The introduction of the RIS system predated the NCP reviews. In 1996-97 RIS was modified and became mandatory for all reviews of existing regulation, proposed new or amended regulation as well as proposed treaties involving regulation that would: directly affect business; have a significant indirect effect on business; or, restrict competition (Head and McCoy 1991; Office of Regulation Review 1998). The RIS system complemented the NCP reviews of existing regulation by focusing on future regulation. Its remit applied to all primary legislation, subordinate legislation and quasi-regulation — the latter referring to the wide range of rules or arrangements where governments influence businesses to comply but which do not form part of explicit government regulation (for example, industry codes of practice, guidance notes, industry-government agreements and accreditation schemes) (Office of Regulation Review 1998: A2-3).
The RIS did not apply to state, territory or local government in the Australian federal system, except insofar as any one or more of them were a party to a regulation developed on an intergovernmental basis within the Council of Australian Governments (COAG), although all bar one of the state and territory jurisdictions have RIS-type systems of their own. An RIS system is also applied by COAG, being largely identical with the federal RIS. In addition, RIS does not apply to tax regulation (although a modified type of RIS is used in this regard) and it is not applied in a number of relatively minor areas (Office of Regulation Review 1998: A4).

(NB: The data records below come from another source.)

(** Beyond [2^53] the score is a rounded value.  With a target height
    of 1 and a gap of 3 by 3, the orientation (3, 10^12, 2) has the
    exact value 10000000999990001; the code holds 10000000999990000
    for it, the score of the orientation (3, 10^12, 3), which then does
    not replace it. *)
Lemma scoreOf_rounds_beyond_maxExact :
  weightedScore 1 3 3 (3, 1000000000000, 2) = 10000000999990001
  /\ scoreOf 3 (Fin 3) 1 1 (3, 1000000000000, 2) = Fin 10000000999990000
  /\ scoreOf 3 (Fin 3) 1 1 (3, 1000000000000, 3) = Fin 10000000999990000
  /\ findBestBoxForGap
       [mkBox "A" 3 1000000000000 2 1; mkBox "B" 3 1000000000000 3 1]
       3 (Fin 3) 1 1
     = Some (mkCand 0 (3, 1000000000000, 2) (Fin 10000000999990000)).
Proof.
  repeat split; vm_compute; reflexivity.
Qed.

(** C3 as stated fails: a cube of side 5 that fills a gap of 5 by 5
    under a target height of 10 scores 50000, not 5. *)
Example findBestBoxForGap_not_claimed_score :
  exists c,
    findBestBoxForGap [mkBox "A" 5 5 5 1] 5 (Fin 5) 10 10 = Some c
    /\ cand_score c <> Fin (claimedScore 10 5 5 (cand_orientation c)).
Proof.
  eexists. split; [vm_compute; reflexivity |]. vm_compute. discriminate.
Qed.

(* ================================================================== *)
(** ** Which candidate a round commits *)










(** The hypothesis on the breakpoints to the right is needed.  On the
    profile [(0,5), (6,4), (8,7), (13,2), (15,0)] of a pallet 15 wide
    and 8 deep, box A (5,5,2) fits the first gap as it is (6 wide, 3
    deep left), yet the round commits it turned to (2,5,5) in the last
    gap: against the breakpoint at depth 7 further right the loop
    body measures a depth of 1 for the first three gaps. *)
Lemma scanGaps_passes_fitting_gap :
  let pallet := mkPallet 15 5 8 in
  let boxes := [mkBox "A" 5 5 2 1] in
  let nodes := [mkNode 0 (Fin 5); mkNode 6 (Fin 4); mkNode 8 (Fin 7);
                mkNode 13 (Fin 2); mkNode 15 (Fin 0)] in
  fitsGapAt boxes pallet nodes 0 0 (5, 5, 2)
  /\ ~ noHigherRight nodes 0
  /\ measuredDepthAt pallet nodes 0 = Fin 1
  /\ exists nodes',
       scanGaps boxes pallet 5 0 nodes
       = Ok (Some (nodes', mkPlaced "A" 2 5 5 1 13 0 (Fin 2) (2, 5, 5), 0%nat)).
Proof.
  cbv zeta. split; [| split; [| split]].
  - split; [simpl; lia |]. split; [vm_compute; reflexivity |].
    split; [vm_compute; reflexivity |].
    exists (mkBox "A" 5 5 2 1). split; [reflexivity |].
    split; [simpl; lia |]. split; [simpl; auto | vm_compute; reflexivity].
  - unfold noHigherRight. cbn. intros H.
    inversion H as [| ? ? _ H1]; subst. inversion H1 as [| ? ? _ H2]; subst.
    inversion H2 as [| ? ? H3 _]; subst. discriminate.
  - vm_compute. reflexivity.
  - eexists. vm_compute. reflexivity.
Qed.

(* ================================================================== *)
(** ** The profile invariants under a commit *)

(** C1 fails on the code.  The profile [(0,8), (10,5), (20,0)] of a
    pallet 20 wide satisfies the four invariants; the commit of the
    interval [10, 20) to the depth 8 returns [(10,8), (20,0)], whose
    first node is not at x = 0: [mergeNodes] gives the node it keeps
    the x of the node it drops.  The profile and the commit arise in
    the run of the layer packer on the boxes A (10,1,5) and twice
    B (10,1,3) in a pallet 20 wide and 8 deep. *)
Example skylineUpdate_loses_origin :
  let pallet := mkPallet 20 1 8 in
  let boxes0 := [mkBox "A" 10 1 5 1; mkBox "B" 10 1 3 2] in
  let nodes1 := [mkNode 0 (Fin 5); mkNode 20 (Fin 0)] in
  let nodes2 := [mkNode 0 (Fin 8); mkNode 10 (Fin 5); mkNode 20 (Fin 0)] in
  let nodes3 := [mkNode 10 (Fin 8); mkNode 20 (Fin 0)] in
  skylineInv 20 nodes2 = true
  /\ skylineUpdate nodes2 10 10 (Fin 8) = Ok nodes3
  /\ startsAtZero nodes3 = false
  /\ skylineInv 20 nodes3 = false
  /\ (exists pb1 pb2 pb3,
        scanGaps boxes0 pallet 1 0 (initialNodes pallet)
        = Ok (Some (nodes1, pb1, 0%nat))
        /\ scanGaps (decQty 0 boxes0) pallet 1 0 nodes1
           = Ok (Some (nodes2, pb2, 1%nat))
        /\ scanGaps (decQty 1 (decQty 0 boxes0)) pallet 1 0 nodes2
           = Ok (Some (nodes3, pb3, 1%nat))).
Proof.
  cbv zeta. repeat split; try (vm_compute; reflexivity).
  eexists. eexists. eexists. repeat split; vm_compute; reflexivity.
Qed.


(* ================================================================== *)
(** ** More on the skyline profile *)

Lemma mergeNodes_fixed (l : list Node) :
  noEqualNeighbours l = true -> mergeNodes l = l.
Proof.
  induction l as [| a l IH]; [reflexivity |].
  destruct l as [| b l]; [reflexivity |].
  cbn [noEqualNeighbours]. intros H. apply andb_true_iff in H.
  destruct H as [N H]. apply negb_true_iff in N.
  rewrite mergeNodes_cons2, N. f_equal. now apply IH.
Qed.

(** [mergeNodes] changes nothing exactly on the lists in which no two
    neighbours share their depth, and merging twice is merging once. *)
Theorem mergeNodes_idempotent (l : list Node) :
  mergeNodes (mergeNodes l) = mergeNodes l
  /\ (mergeNodes l = l <-> noEqualNeighbours l = true).
Proof.
  split.
  - apply mergeNodes_fixed, mergeNodes_noEqualNeighbours.
  - split; [| apply mergeNodes_fixed].
    intros E. rewrite <- E. apply mergeNodes_noEqualNeighbours.
Qed.

Lemma mergeNodes_length (l : list Node) :
  (length (mergeNodes l) <= length l)%nat.
Proof.
  induction l as [| a l IH]; [apply Nat.le_refl |].
  destruct l as [| b l]; [apply Nat.le_refl |].
  rewrite mergeNodes_cons2. destruct (JsNum.eqb (node_z a) (node_z b));
    cbn [length] in *; lia.
Qed.

(** [mergeNodes] invents no node: every node it returns is a node of
    its argument, with that node's x and z; it returns no more nodes
    than it got, none only for the empty list, and its last node is
    the last node of its argument. *)
Theorem mergeNodes_keeps_nodes (l : list Node) :
  incl (mergeNodes l) l
  /\ (length (mergeNodes l) <= length l)%nat
  /\ (mergeNodes l = [] <-> l = [])
  /\ lastOpt (mergeNodes l) = lastOpt l.
Proof.
  split; [apply mergeNodes_incl |]. split; [apply mergeNodes_length |].
  split; [| apply mergeNodes_last]. split.
  - destruct l as [| a l]; [reflexivity |]. intros E.
    now elim (mergeNodes_nonempty a l).
  - intros ->. reflexivity.
Qed.

Lemma app_nonempty_r {A : Type} (l l' : list A) : l' <> [] -> l ++ l' <> [].
Proof. intros N E. apply app_eq_nil in E. tauto. Qed.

With regard to the relevant, mandated stages of RIS:
departments, agencies and statutory authorities considering regulation that might impact on business were required to consult the ORR (now renamed the Office of Best Practice Regulation) at an early stage in the policy development process — the ORR had the authority to decide, in normal circumstances, whether or not an RIS was required;
departments and agencies were required to consult with the ORR when developing terms of reference for reviews of existing legislation or regulations that impact on business;
all RISs were to be developed in consultation with the ORR;
draft RISs were to be sent to the ORR for comment and advice;
the ORR was to advise departments and agencies whether or not a draft RIS complied with the government’s requirements and, importantly, whether or not they contained an adequate level of analysis;
the ORR was to receive all cabinet submissions proposing regulation or treaties and report to cabinet on both compliance with the RIS process and on whether or not the level of analysis was adequate;
the Productivity Commission was to report annually on departmental and agency performance with regard to the completed RIS, both as to process and as to the quality of analysis provided in support of the proposed regulation;
the Office of Small Business (the OSB), from 1999, also was required to publish a set of regulation performance indicators (RPIs) for departments and agencies — assisted by the ORR — and comment on regulation impacting on small business (Office of Regulation Review 1998:A10-14).
While the RIS process was and remains mandatory, the ORR’s judgement as to the adequacy of an RIS process or analysis did not invalidate — or necessarily lead to the rejection of — a proposed regulation. That responsibility remained with the decision-maker involved, notably the Prime Minister and the Cabinet (Office of Regulation Review 1998: A12).